Lemma bind_ok_inv {A B} (m : M W A) (k : A -> M W B) s b s'' :
  bind m k s = (Ok b, s'') ->
  exists a s', m s = (Ok a, s') /\ k a s' = (Ok b, s'').
Proof.
  unfold bind. destruct (m s) as [[a|e] s'] eqn:E; intros H.
  - now exists a, s'.
  - discriminate.
Qed.

Lemma lift_ok_inv {A} (r : result A) (s : State W) a s' :
  lift r s = (Ok a, s') -> r = Ok a /\ s' = s.
Proof. unfold lift. intros H. inversion H. auto. Qed.

End MonadFacts.

(** ** Strings and dictionaries *)

Lemma mem_In (x : string) (l : list string) : Py.mem x l = true <-> In x l.
Proof.
  unfold Py.mem. rewrite existsb_exists. split.
  - intros (y & Hy & E). apply String.eqb_eq in E. now subst.
  - intros H. exists x. split; [assumption | apply String.eqb_refl].
Qed.

Lemma mem_false_not_In (x : string) (l : list string) :
  Py.mem x l = false <-> ~ In x l.
Proof.
  rewrite <- mem_In. destruct (Py.mem x l); split; congruence.
Qed.

Lemma dict_get_mem {V} (k : string) (d : dict V) :
  Py.mem k (dict_keys d) = match dict_get k d with Some _ => true | None => false end.
Proof.
  induction d as [|[k' v'] d IH]; simpl; [reflexivity|].
  destruct (String.eqb k k'); simpl; [reflexivity | exact IH].
Qed.

Lemma dict_set_keys_present {V} (k : string) (v : V) (d : dict V) :
  Py.mem k (dict_keys d) = true -> dict_keys (dict_set k v d) = dict_keys d.
Proof.
  induction d as [|[k' v'] d IH]; simpl; [discriminate|].
  destruct (String.eqb k k') eqn:E; simpl.
  - intros _. apply String.eqb_eq in E. now subst.
  - intros H. now rewrite IH.
Qed.

Lemma dict_set_keys_fresh {V} (k : string) (v : V) (d : dict V) :
  Py.mem k (dict_keys d) = false -> dict_keys (dict_set k v d) = dict_keys d ++ [k].
Proof.
  induction d as [|[k' v'] d IH]; simpl; [reflexivity|].
  destruct (String.eqb k k') eqn:E; simpl; [discriminate|].
  intros H. now rewrite IH.
Qed.

Lemma dict_get_set_eq {V} (k : string) (v : V) (d : dict V) :
  dict_get k (dict_set k v d) = Some v.
Proof.
  induction d as [|[k' v'] d IH]; simpl.
  - now rewrite String.eqb_refl.
  - destruct (String.eqb k k') eqn:E; simpl.
    + now rewrite String.eqb_refl.
    + now rewrite E.
Qed.

(** Every field [str.split()] returns is non-empty. *)
Lemma split_go_truthy (s cur : string) :
  Forall (fun f => Py.truthy f = true) (Py.split_go cur s).
Proof.
  revert cur. induction s as [|c s IH]; intros cur; simpl.
  - destruct (Py.truthy cur) eqn:E; auto.
  - destruct (Py.isspace c).
    + destruct (Py.truthy cur) eqn:E; auto.
    + apply IH.
Qed.
(** C8: the id that [createNotebook] computes is the lowercased title with
    every character deleted that is not a word character, whitespace or a
    hyphen, each maximal run of whitespace replaced by one hyphen, and the
    result cut to its first 50 characters; it is the id of the notebook
    returned. *)
Theorem notebook_id_is_slug (toLowerCase : jsstring -> jsstring)
    (title initialContent : jsstring)
    (saved : jsstring -> jsstring -> result bool) :
  notebook_id toLowerCase title = spec_slug toLowerCase title
  /\ (length (notebook_id toLowerCase title) <= 50)%nat
  /\ match createNotebook toLowerCase title initialContent saved with
     | Ok nb => nb_id nb = spec_slug toLowerCase title /\ nb_title nb = title
     | Thrown _ => True
     end.
Proof.
  assert (H : notebook_id toLowerCase title = spec_slug toLowerCase title).
  { unfold notebook_id, spec_slug.
    rewrite (substring_from_start 50). f_equal.
    unfold junk_re. rewrite replace_all_char_delete.
    unfold replace_all_text, replace_all.
    rewrite (proj1 (replace_all_runs _ None)). f_equal.
    apply filter_ext. intros c. unfold spec_kept, is_hyphen.
    now rewrite negb_involutive. }
  split; [exact H|]. split.
  - rewrite H. unfold spec_slug. rewrite length_take. lia.
  - unfold createNotebook. destruct (saved _ _); [|exact I].
    simpl. auto.
Qed.

End NotebookSlug.

Section Examples.
Import JS Regex Markdown.

Example parse_blocks_then_spans :
  parse page (lit "a $$ x+y $$ b $z$ c $$$$ $ $q$$w$$")
  = lit "a <D>x+y</> b <I>z</> c $$$<I></> $q<D>w</>".
Proof. vm_compute. reflexivity. Qed.

Example parse_newline_in_span :
  parse page [36; 97; 10; 98; 36; 32; 36; 36; 97; 10; 98; 36; 36]%N
  = [36; 97; 10; 98; 36; 32]%N ++ lit "<D>" ++ [97; 10; 98]%N ++ lit "</>".
Proof. vm_compute. reflexivity. Qed.

Example extractTitle_heading :
  extractTitle (lit "intro" ++ [10%N] ++ lit "#   The Title  " ++ [10%N] ++ lit "body")
  = Some (lit "The Title").
Proof. vm_compute. reflexivity. Qed.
◆ ◆ ◆ ◆
ACTIVITY
Write out the full listing, keeping every line exactly as it is.

SOLUTION TO THIS EXERCISE
Lemma bind_ok_inv {A B} (m : M W A) (k : A -> M W B) s b s'' :
  bind m k s = (Ok b, s'') ->
  exists a s', m s = (Ok a, s') /\ k a s' = (Ok b, s'').
Proof.
  unfold bind. destruct (m s) as [[a|e] s'] eqn:E; intros H.
  - now exists a, s'.
  - discriminate.
Qed.

Lemma lift_ok_inv {A} (r : result A) (s : State W) a s' :
  lift r s = (Ok a, s') -> r = Ok a /\ s' = s.
Proof. unfold lift. intros H. inversion H. auto. Qed.

End MonadFacts.

(** ** Strings and dictionaries *)

Lemma mem_In (x : string) (l : list string) : Py.mem x l = true <-> In x l.
Proof.
  unfold Py.mem. rewrite existsb_exists. split.
  - intros (y & Hy & E). apply String.eqb_eq in E. now subst.
  - intros H. exists x. split; [assumption | apply String.eqb_refl].
Qed.

Lemma mem_false_not_In (x : string) (l : list string) :
  Py.mem x l = false <-> ~ In x l.
Proof.
  rewrite <- mem_In. destruct (Py.mem x l); split; congruence.
Qed.

Lemma dict_get_mem {V} (k : string) (d : dict V) :
  Py.mem k (dict_keys d) = match dict_get k d with Some _ => true | None => false end.
Proof.
  induction d as [|[k' v'] d IH]; simpl; [reflexivity|].
  destruct (String.eqb k k'); simpl; [reflexivity | exact IH].
Qed.

Lemma dict_set_keys_present {V} (k : string) (v : V) (d : dict V) :
  Py.mem k (dict_keys d) = true -> dict_keys (dict_set k v d) = dict_keys d.
Proof.
  induction d as [|[k' v'] d IH]; simpl; [discriminate|].
  destruct (String.eqb k k') eqn:E; simpl.
  - intros _. apply String.eqb_eq in E. now subst.
  - intros H. now rewrite IH.
Qed.

Lemma dict_set_keys_fresh {V} (k : string) (v : V) (d : dict V) :
  Py.mem k (dict_keys d) = false -> dict_keys (dict_set k v d) = dict_keys d ++ [k].
Proof.
  induction d as [|[k' v'] d IH]; simpl; [reflexivity|].
  destruct (String.eqb k k') eqn:E; simpl; [discriminate|].
  intros H. now rewrite IH.
Qed.

Lemma dict_get_set_eq {V} (k : string) (v : V) (d : dict V) :
  dict_get k (dict_set k v d) = Some v.
Proof.
  induction d as [|[k' v'] d IH]; simpl.
  - now rewrite String.eqb_refl.
  - destruct (String.eqb k k') eqn:E; simpl.
    + now rewrite String.eqb_refl.
    + now rewrite E.
Qed.

(** Every field [str.split()] returns is non-empty. *)
Lemma split_go_truthy (s cur : string) :
  Forall (fun f => Py.truthy f = true) (Py.split_go cur s).
Proof.
  revert cur. induction s as [|c s IH]; intros cur; simpl.
  - destruct (Py.truthy cur) eqn:E; auto.
  - destruct (Py.isspace c).
    + destruct (Py.truthy cur) eqn:E; auto.
    + apply IH.
Qed.
(** C8: the id that [createNotebook] computes is the lowercased title with
    every character deleted that is not a word character, whitespace or a
    hyphen, each maximal run of whitespace replaced by one hyphen, and the
    result cut to its first 50 characters; it is the id of the notebook
    returned. *)
Theorem notebook_id_is_slug (toLowerCase : jsstring -> jsstring)
    (title initialContent : jsstring)
    (saved : jsstring -> jsstring -> result bool) :
  notebook_id toLowerCase title = spec_slug toLowerCase title
  /\ (length (notebook_id toLowerCase title) <= 50)%nat
  /\ match createNotebook toLowerCase title initialContent saved with
     | Ok nb => nb_id nb = spec_slug toLowerCase title /\ nb_title nb = title
     | Thrown _ => True
     end.
Proof.
  assert (H : notebook_id toLowerCase title = spec_slug toLowerCase title).
  { unfold notebook_id, spec_slug.
    rewrite (substring_from_start 50). f_equal.
    unfold junk_re. rewrite replace_all_char_delete.
    unfold replace_all_text, replace_all.
    rewrite (proj1 (replace_all_runs _ None)). f_equal.
    apply filter_ext. intros c. unfold spec_kept, is_hyphen.
    now rewrite negb_involutive. }
  split; [exact H|]. split.
  - rewrite H. unfold spec_slug. rewrite length_take. lia.
  - unfold createNotebook. destruct (saved _ _); [|exact I].
    simpl. auto.
Qed.

End NotebookSlug.

Section Examples.
Import JS Regex Markdown.

Example parse_blocks_then_spans :
  parse page (lit "a $$ x+y $$ b $z$ c $$$$ $ $q$$w$$")
  = lit "a <D>x+y</> b <I>z</> c $$$<I></> $q<D>w</>".
Proof. vm_compute. reflexivity. Qed.

Example parse_newline_in_span :
  parse page [36; 97; 10; 98; 36; 32; 36; 36; 97; 10; 98; 36; 36]%N
  = [36; 97; 10; 98; 36; 32]%N ++ lit "<D>" ++ [97; 10; 98]%N ++ lit "</>".
Proof. vm_compute. reflexivity. Qed.

Example extractTitle_heading :
  extractTitle (lit "intro" ++ [10%N] ++ lit "#   The Title  " ++ [10%N] ++ lit "body")
  = Some (lit "The Title").
Proof. vm_compute. reflexivity. Qed.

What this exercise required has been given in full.